Lemma children_of_each l b : NoDup (children_of l) → b ∈ l → NoDup (b_ChildrenIds b).
Proof.
  induction l as [|b' l IH]; intros Hnd Hb; [by apply elem_of_nil in Hb|].
  change (children_of (b' :: l)) with (b_ChildrenIds b' ++ children_of l) in Hnd. apply NoDup_app in Hnd as (H1 & _ & H2).
  apply elem_of_cons in Hb as [->|Hb]; [done|by apply IH].
Qed.

Lemma reachable_single V root x : reachable V [root] x ↔ reach V root x.
Proof.
  split; [intros (r & ->%list_elem_of_singleton & H); done|]. intros H. exists root. split; [by left|done].
Qed.

(** C29. [Validate] terminates and accepts a state exactly when its blocks form a
    tree from the root: no block is listed twice, none is its own ancestor, and
    every listed block exists. *)
Theorem Validate_correct s :
  (∀ id b, view s !! id = Some b → b_Id b = id) →
  ∃ r, Validate s = Some r ∧
    (r = None ↔ wf (view s) [st_rootId s] ∧
       ∀ p b c, reach (view s) (st_rootId s) p → view s !! p = Some b → c ∈ b_ChildrenIds b → is_Some (view s !! c)).
Proof.
  intros Hkeys. destruct (Iterate_walk s) as (l & cyc & E & HI). unfold Validate. rewrite HI.
  pose proof (validate_fold s l ∅) as Hv.
  set (r := fold_stop _ (∅, None) l) in *. destruct r as [acc go]. cbn [fst snd] in Hv. destruct Hv as [Hv1 Hv2].
  assert (∀ c, Exists s c = true ↔ is_Some (view s !! c)) as Hex.
  { intros c. unfold Exists. by rewrite bool_decide_eq_true, Pick_view. }
  assert (wf (view s) [st_rootId s] → cyc = false ∧ NoDup l) as Hw.
  { intros Hwf. assert (st_rootId s ∈ [st_rootId s]) by (by left).
    split; [by eapply walk_acyclic|]. eapply walk_NoDup; try done. constructor. }
  exists (if go && cyc then Some err_cycle else acc.2). split; [by destruct go, cyc|].
  transitivity (go = true ∧ cyc = false).
  { rewrite <- Hv1. destruct go, cyc; cbn [andb]; [|tauto|split; [|tauto]..].
    - split; [done|by intros [_ ?]].
    - intros Hn. by apply Hv1 in Hn.
    - intros Hn. by apply Hv1 in Hn. }
  split.
  - intros [-> ->]. destruct (proj1 Hv2 eq_refl) as [Hnd Hall].
    assert (∀ p b, reach (view s) (st_rootId s) p → view s !! p = Some b → b ∈ l) as Hin.
    { intros p b Hr Hb. by eapply walk_complete. }
    split; [split|].
    + done.
    + apply NoDup_singleton.
    + intros p1 b1 p2 b2 c H1%reachable_single H2%reachable_single Hb1 Hb2 Hc1 Hc2.
      rewrite <- (Hkeys p1 b1 Hb1), <- (Hkeys p2 b2 Hb2). f_equal. eapply (children_of_owner l); eauto.
    + intros p b Hr%reachable_single Hb. eapply children_of_each; eauto.
    + intros p b r' Hr%reachable_single Hb ->%list_elem_of_singleton Hc.
      destruct (reach_chain _ _ _ Hr) as [path Hch].
      assert (chain (view s) (st_rootId s) (path ++ [p]) (st_rootId s)) as Hch' by (by eapply chain_child).
      apply (walk_false_chain _ _ _ _ _ _ E Hch').
      destruct (chain_starts _ _ _ _ Hch') as [Hnil|?]; [by destruct path|done].
    + intros p b c Hr Hb Hc. apply Hex, Hall, elem_of_children_of. exists b. split; [by eapply Hin|done].
  - intros [Hwf Hexist]. destruct (Hw Hwf) as [-> Hndl]. split; [|done]. apply Hv2.
    assert (∀ b, b ∈ l → reach (view s) (st_rootId s) (b_Id b) ∧ view s !! b_Id b = Some b) as Hin.
    { intros b Hb. destruct (walk_sound _ _ _ _ _ _ _ E Hb) as (p & Hp & Hr). by rewrite (Hkeys p b Hp). }
    split.
    + apply children_of_NoDup; [done| |].
      * intros b [Hr Hb]%Hin. apply (wf_nodup _ _ Hwf (b_Id b)); [by apply reachable_single|done].
      * intros b1 b2 c [Hr1 Hb1]%Hin [Hr2 Hb2]%Hin Hc1 Hc2.
        assert (b_Id b1 = b_Id b2) as Eid by (eapply (wf_uniq _ _ Hwf _ b1 _ b2 c); try done; by apply reachable_single).
        rewrite Eid in Hb1. congruence.
    + intros c (b & [Hr Hb]%Hin & Hc)%elem_of_children_of. split; [apply lookup_empty|]. apply Hex. by eapply Hexist.
Qed.

(** ** Selections keep the topmost blocks *)

Section select.
Context (s : State) (Hwf : wf (view s) [st_rootId s]).

(** [IsChild] as a relation: it is decided, transitive and irreflexive. *)
Definition is_child (a c : string) : bool := default false (IsChild s a c).

Lemma is_child_spec a c :
  IsChild s a c = Some (is_child a c) ∧
  (is_child a c = true ↔ a ≠ c ∧ reach (view s) (st_rootId s) a ∧ reach (view s) (st_rootId s) c ∧ reach (view s) a c).
Proof. destruct (IsChild_spec s Hwf a c) as (r & E & Hr). unfold is_child. rewrite E. done. Qed.

Lemma is_child_irrefl a : is_child a a = false.
Proof. apply not_true_iff_false. intros H%is_child_spec. by destruct H. Qed.

Lemma is_child_trans a b c : is_child a b = true → is_child b c = true → is_child a c = true.
Proof.
  intros (N1 & R1 & R2 & R3)%is_child_spec (N2 & _ & R4 & R5)%is_child_spec. apply is_child_spec.
  split_and!; [|done|done|by eapply reach_trans]. intros ->.
  destruct (reach_chain _ _ _ R2) as [path Hc]. assert (st_rootId s ∈ [st_rootId s]) as Hroot by (by left).
  pose proof (reach_on_path _ _ Hwf _ Hroot _ _ c Hc ltac:(by apply reachable_single) R3) as Hin.
  apply elem_of_app in Hin as [Hin| ->%list_elem_of_singleton]; [|done].
  destruct (chain_prefix _ _ _ _ _ Hc Hin) as (p1 & p2 & -> & Hc1).
  pose proof (reach_on_path _ _ Hwf _ Hroot _ _ b Hc1 ltac:(by apply reachable_single) R5) as Hb.
  destruct (chain_fresh _ _ Hwf _ Hroot _ _ Hc) as [Hf _]. apply Hf.
  rewrite elem_of_app, elem_of_cons. apply elem_of_app in Hb as [?| ->%list_elem_of_singleton]; tauto.
Qed.

Lemma is_child_exists a c : is_child a c = true → Exists s a = true.
Proof.
  intros (Hne & _ & _ & Hr)%is_child_spec. unfold Exists. rewrite bool_decide_eq_true, Pick_view.
  apply reach_inv_first in Hr as [->|(b & x & Hb & _)]; [done|by eexists].
Qed.

(** What the inner loop does to one flag. *)
Lemma discard_children_spec ai i j ids ds :
  length ds = length ids →
  ∃ ds', discard_children s ai i j ids ds = Some ds' ∧ length ds' = length ids ∧
    ∀ k a d, ids !! k = Some a → ds !! k = Some d →
      ds' !! k = Some (if (i =? j + k)%nat then d else d || is_child ai a).
Proof.
  revert j ds. induction ids as [|aj ids IH]; intros j [|d ds] Hlen; try done.
  { exists []. split_and!; [done|done|]. intros k a d. by rewrite lookup_nil. }
  cbn [discard_children]. destruct (IH (S j) ds) as (ds' & E & Hl & Hk); [by injection Hlen|]. rewrite E.
  assert (∀ d', (∀ a0, aj = a0 → d' = (if (i =? j)%nat then d else d || is_child ai a0)) →
    length (d' :: ds') = length (aj :: ids) ∧
    ∀ k a d0, (aj :: ids) !! k = Some a → (d :: ds) !! k = Some d0 →
      (d' :: ds') !! k = Some (if (i =? j + k)%nat then d0 else d0 || is_child ai a)) as Hd.
  { intros d' Hd'. split; [simpl; congruence|]. intros [|k] a d0 Ha Hd0; simpl in *.
    - simplify_eq. rewrite Nat.add_0_r. f_equal. by apply Hd'.
    - rewrite (Hk k a d0 Ha Hd0). by replace (j + S k)%nat with (S j + k)%nat by lia. }
  destruct (is_child_spec ai aj) as [-> _].
  destruct (Nat.eqb_spec i j); [|destruct d]; eexists; (split; [reflexivity|]); apply Hd; intros a0 <-; done.
Qed.

Context (ids : list string).

(** The flag of position [j] when the positions below [i] are processed. *)
Definition flag (i j : nat) (a : string) : bool :=
  ((j <? i)%nat && negb (Exists s a)) || existsb (λ a', is_child a' a) (take i ids).

Definition flags_ok (i : nat) (ds : list bool) : Prop :=
  length ds = length ids ∧ ∀ j a, ids !! j = Some a → ds !! j = Some (flag i j a).

Lemma flag_S i ai j a :
  ids !! i = Some ai →
  flag (S i) j a = flag i j a || ((j =? i)%nat && negb (Exists s a)) || is_child ai a.
Proof.
  intros Hi. unfold flag. rewrite (take_S_r _ _ _ Hi), existsb_app. cbn [existsb]. rewrite orb_false_r.
  destruct (Nat.ltb_spec j (S i)), (Nat.ltb_spec j i), (Nat.eqb_spec j i); try lia; cbn [andb orb];
    destruct (Exists s a), (existsb _ _), (is_child ai a); done.
Qed.

Lemma select_step i ai ds :
  ids !! i = Some ai → flags_ok i ds →
  ∃ ds', (if default false (ds !! i) then Some ds
          else discard_children s ai i 0 ids (if Exists s ai then ds else <[i:=true]> ds)) = Some ds' ∧
    flags_ok (S i) ds'.
Proof.
  intros Hi [Hlen Hds]. rewrite (Hds i ai Hi). cbn [default id]. destruct (flag i i ai) eqn:Ef.
  - exists ds. split; [done|]. split; [done|]. intros j a Ha. rewrite (Hds j a Ha), (flag_S i ai j a Hi). f_equal.
    assert (∃ a', a' ∈ take i ids ∧ is_child a' ai = true) as (a' & Hin & Ha').
    { unfold flag in Ef. rewrite Nat.ltb_irrefl in Ef. cbn [andb orb] in Ef. apply existsb_exists in Ef as (a' & Hin & ?).
      exists a'. by rewrite list_elem_of_In. }
    destruct (is_child ai a) eqn:Ec.
    + rewrite orb_true_r. unfold flag. apply orb_true_iff. right. apply existsb_exists. exists a'.
      split; [by apply list_elem_of_In|by eapply is_child_trans].
    + rewrite orb_false_r. destruct (Nat.eqb_spec j i) as [->|]; cbn [andb]; [|by rewrite orb_false_r].
      rewrite Hi in Ha. simplify_eq. by rewrite Ef.
  - destruct (discard_children_spec ai i 0 ids (if Exists s ai then ds else <[i:=true]> ds)) as (ds' & -> & Hl & Hk).
    { destruct (Exists s ai); [done|]. by rewrite length_insert. }
    exists ds'. split; [done|]. split; [done|]. intros j a Ha.
    assert (i < length ds)%nat as Hilt by (rewrite Hlen; by eapply lookup_lt_Some).
    rewrite (Hk j a (flag i j a || ((j =? i)%nat && negb (Exists s a))) Ha).
    + rewrite (flag_S i ai j a Hi), Nat.add_0_l, (Nat.eqb_sym i j). destruct (Nat.eqb_spec j i) as [->|]; [|done].
      rewrite Hi in Ha. simplify_eq. by rewrite is_child_irrefl, orb_false_r.
    + destruct (Nat.eqb_spec j i) as [->|Hne]; cbn [andb].
      * rewrite Hi in Ha. simplify_eq. rewrite Ef. destruct (Exists s a); cbn [negb orb].
        { by rewrite (Hds i a Hi), Ef. }
        { by rewrite list_lookup_insert_eq. }
      * rewrite orb_false_r. destruct (Exists s ai); [by apply Hds|].
        rewrite list_lookup_insert_ne by done. by apply Hds.
Qed.

Lemma select_loop_spec todo i ds :
  drop i ids = todo → flags_ok i ds → ∃ ds', select_loop s ids todo i ds = Some ds' ∧ flags_ok (length ids) ds'.
Proof.
  revert i ds. induction todo as [|ai todo IH]; intros i ds Hd Hf; cbn [select_loop].
  - exists ds. split; [done|]. destruct Hf as [Hl Hf]. split; [done|]. intros j a Ha. rewrite (Hf j a Ha). f_equal.
    assert (length ids ≤ i)%nat as Hge by (apply (f_equal length) in Hd; rewrite length_drop in Hd; simpl in Hd; lia). unfold flag.
    rewrite !take_ge by lia. pose proof (lookup_lt_Some _ _ _ Ha).
    destruct (Nat.ltb_spec j i), (Nat.ltb_spec j (length ids)); try lia; done.
  - assert (ids !! i = Some ai) as Hi by (rewrite <- (Nat.add_0_r i), <- lookup_drop, Hd; done).
    assert (drop (S i) ids = todo) as Hd' by (rewrite (drop_S _ _ _ Hi) in Hd; congruence).
    destruct (select_step i ai ds Hi Hf) as (ds' & E & Hf').
    destruct (default false (ds !! i)); [injection E as <-; by apply IH|]. cbv zeta. rewrite E. by apply IH.
Qed.
End select.

Lemma zip_filter (l : list string) (ds : list bool) (g : string → bool) :
  length ds = length l → (∀ j a, l !! j = Some a → ds !! j = Some (g a)) →
  map fst (filter (λ p, p.2 = false) (zip l ds)) = List.filter (λ a, negb (g a)) l.
Proof.
  revert ds. induction l as [|a l IH]; intros [|d ds] Hl Hd; try done. specialize (Hd 0%nat a eq_refl) as H0. simpl in H0.
  injection H0 as ->. cbn [zip zip_with List.filter]. rewrite filter_cons. cbn [snd].
  assert (map fst (filter (λ p, p.2 = false) (zip l ds)) = List.filter (λ a, negb (g a)) l) as IH'.
  { apply IH; [by injection Hl|]. intros j x Hx. by apply (Hd (S j) x). }
  destruct (g a); case_decide; try done. cbn [map fst negb]. by f_equal.
Qed.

***

WORK REQUEST:
Looking at the data above, return every line from the one with "destruct (Nat.ltb_spec j (S" down to the one with "- exists ds. split; [done|]. split;", exactly and inclusively.

FINAL ANSWER:
  destruct (Nat.ltb_spec j (S i)), (Nat.ltb_spec j i), (Nat.eqb_spec j i); try lia; cbn [andb orb];
    destruct (Exists s a), (existsb _ _), (is_child ai a); done.
Qed.

Lemma select_step i ai ds :
  ids !! i = Some ai → flags_ok i ds →
  ∃ ds', (if default false (ds !! i) then Some ds
          else discard_children s ai i 0 ids (if Exists s ai then ds else <[i:=true]> ds)) = Some ds' ∧
    flags_ok (S i) ds'.
Proof.
  intros Hi [Hlen Hds]. rewrite (Hds i ai Hi). cbn [default id]. destruct (flag i i ai) eqn:Ef.
  - exists ds. split; [done|]. split; [done|]. intros j a Ha. rewrite (Hds j a Ha), (flag_S i ai j a Hi). f_equal.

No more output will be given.